Reproduce the following entries exactly, leaving nothing out.
··· Working data ···
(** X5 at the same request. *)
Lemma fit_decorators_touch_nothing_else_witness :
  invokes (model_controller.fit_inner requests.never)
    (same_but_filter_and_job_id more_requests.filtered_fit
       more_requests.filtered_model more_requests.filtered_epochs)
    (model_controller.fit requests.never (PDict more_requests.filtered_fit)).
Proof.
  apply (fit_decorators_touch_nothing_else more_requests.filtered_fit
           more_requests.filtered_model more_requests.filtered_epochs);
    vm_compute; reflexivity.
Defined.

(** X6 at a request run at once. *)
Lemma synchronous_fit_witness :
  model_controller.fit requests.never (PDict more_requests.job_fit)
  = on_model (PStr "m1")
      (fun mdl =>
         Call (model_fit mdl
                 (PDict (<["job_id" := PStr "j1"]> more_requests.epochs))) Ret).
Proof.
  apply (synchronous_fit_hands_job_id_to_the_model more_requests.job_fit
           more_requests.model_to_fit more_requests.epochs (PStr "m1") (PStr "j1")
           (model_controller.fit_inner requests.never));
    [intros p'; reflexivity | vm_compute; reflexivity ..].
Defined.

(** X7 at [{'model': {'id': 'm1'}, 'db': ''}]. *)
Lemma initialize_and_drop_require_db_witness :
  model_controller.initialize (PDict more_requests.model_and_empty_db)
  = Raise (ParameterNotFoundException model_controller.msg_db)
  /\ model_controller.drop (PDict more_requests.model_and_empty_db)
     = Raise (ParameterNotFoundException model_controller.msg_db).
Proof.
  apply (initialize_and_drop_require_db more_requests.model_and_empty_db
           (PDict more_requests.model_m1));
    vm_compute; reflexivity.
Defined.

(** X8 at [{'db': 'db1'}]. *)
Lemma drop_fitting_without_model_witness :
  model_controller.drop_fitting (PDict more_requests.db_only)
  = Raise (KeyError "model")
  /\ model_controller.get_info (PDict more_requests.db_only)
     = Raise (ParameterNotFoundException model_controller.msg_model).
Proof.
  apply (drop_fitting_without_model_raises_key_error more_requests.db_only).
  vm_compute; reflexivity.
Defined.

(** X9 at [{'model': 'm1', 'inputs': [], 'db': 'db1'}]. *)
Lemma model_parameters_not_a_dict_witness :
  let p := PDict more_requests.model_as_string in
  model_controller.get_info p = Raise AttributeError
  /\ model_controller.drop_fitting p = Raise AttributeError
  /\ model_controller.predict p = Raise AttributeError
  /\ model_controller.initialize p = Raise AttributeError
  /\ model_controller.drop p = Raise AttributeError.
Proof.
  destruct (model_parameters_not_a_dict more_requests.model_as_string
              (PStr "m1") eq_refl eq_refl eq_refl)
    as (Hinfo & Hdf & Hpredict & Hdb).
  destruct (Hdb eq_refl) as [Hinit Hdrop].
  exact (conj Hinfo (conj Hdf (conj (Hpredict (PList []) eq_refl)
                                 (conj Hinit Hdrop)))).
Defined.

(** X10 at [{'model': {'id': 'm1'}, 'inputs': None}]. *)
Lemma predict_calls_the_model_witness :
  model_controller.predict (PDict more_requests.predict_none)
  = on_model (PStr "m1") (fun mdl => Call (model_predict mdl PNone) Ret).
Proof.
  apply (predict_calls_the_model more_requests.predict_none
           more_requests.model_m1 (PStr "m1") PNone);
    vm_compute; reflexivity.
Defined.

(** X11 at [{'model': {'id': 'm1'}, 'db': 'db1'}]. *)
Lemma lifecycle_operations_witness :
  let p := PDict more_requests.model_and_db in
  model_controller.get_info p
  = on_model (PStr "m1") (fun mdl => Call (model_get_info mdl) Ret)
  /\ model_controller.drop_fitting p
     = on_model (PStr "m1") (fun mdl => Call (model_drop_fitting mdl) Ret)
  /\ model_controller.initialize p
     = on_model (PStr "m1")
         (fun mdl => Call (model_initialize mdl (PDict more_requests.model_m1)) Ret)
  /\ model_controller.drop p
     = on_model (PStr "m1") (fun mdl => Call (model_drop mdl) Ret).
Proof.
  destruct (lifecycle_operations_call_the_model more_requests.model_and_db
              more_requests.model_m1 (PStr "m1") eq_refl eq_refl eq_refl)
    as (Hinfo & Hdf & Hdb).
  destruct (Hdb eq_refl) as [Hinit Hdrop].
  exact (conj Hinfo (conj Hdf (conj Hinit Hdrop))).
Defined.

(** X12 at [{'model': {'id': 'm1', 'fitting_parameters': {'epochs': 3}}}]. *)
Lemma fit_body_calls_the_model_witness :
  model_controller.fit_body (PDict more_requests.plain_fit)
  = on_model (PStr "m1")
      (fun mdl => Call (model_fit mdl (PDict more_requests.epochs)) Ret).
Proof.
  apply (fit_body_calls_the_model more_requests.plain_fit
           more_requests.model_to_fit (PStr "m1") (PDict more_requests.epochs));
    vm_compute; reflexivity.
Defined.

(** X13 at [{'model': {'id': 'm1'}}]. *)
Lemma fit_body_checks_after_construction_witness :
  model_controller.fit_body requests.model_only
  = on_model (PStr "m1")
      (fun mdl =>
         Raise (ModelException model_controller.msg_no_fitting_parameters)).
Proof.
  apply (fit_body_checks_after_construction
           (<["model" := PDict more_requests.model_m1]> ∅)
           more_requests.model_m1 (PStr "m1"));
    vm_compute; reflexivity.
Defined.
···
■ Task output ■
(** X5 at the same request. *)
Lemma fit_decorators_touch_nothing_else_witness :
  invokes (model_controller.fit_inner requests.never)
    (same_but_filter_and_job_id more_requests.filtered_fit
       more_requests.filtered_model more_requests.filtered_epochs)
    (model_controller.fit requests.never (PDict more_requests.filtered_fit)).
Proof.
  apply (fit_decorators_touch_nothing_else more_requests.filtered_fit
           more_requests.filtered_model more_requests.filtered_epochs);
    vm_compute; reflexivity.
Defined.

(** X6 at a request run at once. *)
Lemma synchronous_fit_witness :
  model_controller.fit requests.never (PDict more_requests.job_fit)
  = on_model (PStr "m1")
      (fun mdl =>
         Call (model_fit mdl
                 (PDict (<["job_id" := PStr "j1"]> more_requests.epochs))) Ret).
Proof.
  apply (synchronous_fit_hands_job_id_to_the_model more_requests.job_fit
           more_requests.model_to_fit more_requests.epochs (PStr "m1") (PStr "j1")
           (model_controller.fit_inner requests.never));
    [intros p'; reflexivity | vm_compute; reflexivity ..].
Defined.

(** X7 at [{'model': {'id': 'm1'}, 'db': ''}]. *)
Lemma initialize_and_drop_require_db_witness :
  model_controller.initialize (PDict more_requests.model_and_empty_db)
  = Raise (ParameterNotFoundException model_controller.msg_db)
  /\ model_controller.drop (PDict more_requests.model_and_empty_db)
     = Raise (ParameterNotFoundException model_controller.msg_db).
Proof.
  apply (initialize_and_drop_require_db more_requests.model_and_empty_db
           (PDict more_requests.model_m1));
    vm_compute; reflexivity.
Defined.

(** X8 at [{'db': 'db1'}]. *)
Lemma drop_fitting_without_model_witness :
  model_controller.drop_fitting (PDict more_requests.db_only)
  = Raise (KeyError "model")
  /\ model_controller.get_info (PDict more_requests.db_only)
     = Raise (ParameterNotFoundException model_controller.msg_model).
Proof.
  apply (drop_fitting_without_model_raises_key_error more_requests.db_only).
  vm_compute; reflexivity.
Defined.

(** X9 at [{'model': 'm1', 'inputs': [], 'db': 'db1'}]. *)
Lemma model_parameters_not_a_dict_witness :
  let p := PDict more_requests.model_as_string in
  model_controller.get_info p = Raise AttributeError
  /\ model_controller.drop_fitting p = Raise AttributeError
  /\ model_controller.predict p = Raise AttributeError
  /\ model_controller.initialize p = Raise AttributeError
  /\ model_controller.drop p = Raise AttributeError.
Proof.
  destruct (model_parameters_not_a_dict more_requests.model_as_string
              (PStr "m1") eq_refl eq_refl eq_refl)
    as (Hinfo & Hdf & Hpredict & Hdb).
  destruct (Hdb eq_refl) as [Hinit Hdrop].
  exact (conj Hinfo (conj Hdf (conj (Hpredict (PList []) eq_refl)
                                 (conj Hinit Hdrop)))).
Defined.

(** X10 at [{'model': {'id': 'm1'}, 'inputs': None}]. *)
Lemma predict_calls_the_model_witness :
  model_controller.predict (PDict more_requests.predict_none)
  = on_model (PStr "m1") (fun mdl => Call (model_predict mdl PNone) Ret).
Proof.
  apply (predict_calls_the_model more_requests.predict_none
           more_requests.model_m1 (PStr "m1") PNone);
    vm_compute; reflexivity.
Defined.

(** X11 at [{'model': {'id': 'm1'}, 'db': 'db1'}]. *)
Lemma lifecycle_operations_witness :
  let p := PDict more_requests.model_and_db in
  model_controller.get_info p
  = on_model (PStr "m1") (fun mdl => Call (model_get_info mdl) Ret)
  /\ model_controller.drop_fitting p
     = on_model (PStr "m1") (fun mdl => Call (model_drop_fitting mdl) Ret)
  /\ model_controller.initialize p
     = on_model (PStr "m1")
         (fun mdl => Call (model_initialize mdl (PDict more_requests.model_m1)) Ret)
  /\ model_controller.drop p
     = on_model (PStr "m1") (fun mdl => Call (model_drop mdl) Ret).
Proof.
  destruct (lifecycle_operations_call_the_model more_requests.model_and_db
              more_requests.model_m1 (PStr "m1") eq_refl eq_refl eq_refl)
    as (Hinfo & Hdf & Hdb).
  destruct (Hdb eq_refl) as [Hinit Hdrop].
  exact (conj Hinfo (conj Hdf (conj Hinit Hdrop))).
Defined.

(** X12 at [{'model': {'id': 'm1', 'fitting_parameters': {'epochs': 3}}}]. *)
Lemma fit_body_calls_the_model_witness :
  model_controller.fit_body (PDict more_requests.plain_fit)
  = on_model (PStr "m1")
      (fun mdl => Call (model_fit mdl (PDict more_requests.epochs)) Ret).
Proof.
  apply (fit_body_calls_the_model more_requests.plain_fit
           more_requests.model_to_fit (PStr "m1") (PDict more_requests.epochs));
    vm_compute; reflexivity.
Defined.

(** X13 at [{'model': {'id': 'm1'}}]. *)
Lemma fit_body_checks_after_construction_witness :
  model_controller.fit_body requests.model_only
  = on_model (PStr "m1")
      (fun mdl =>
         Raise (ModelException model_controller.msg_no_fitting_parameters)).
Proof.
  apply (fit_body_checks_after_construction
           (<["model" := PDict more_requests.model_m1]> ∅)
           more_requests.model_m1 (PStr "m1"));
    vm_compute; reflexivity.
Defined.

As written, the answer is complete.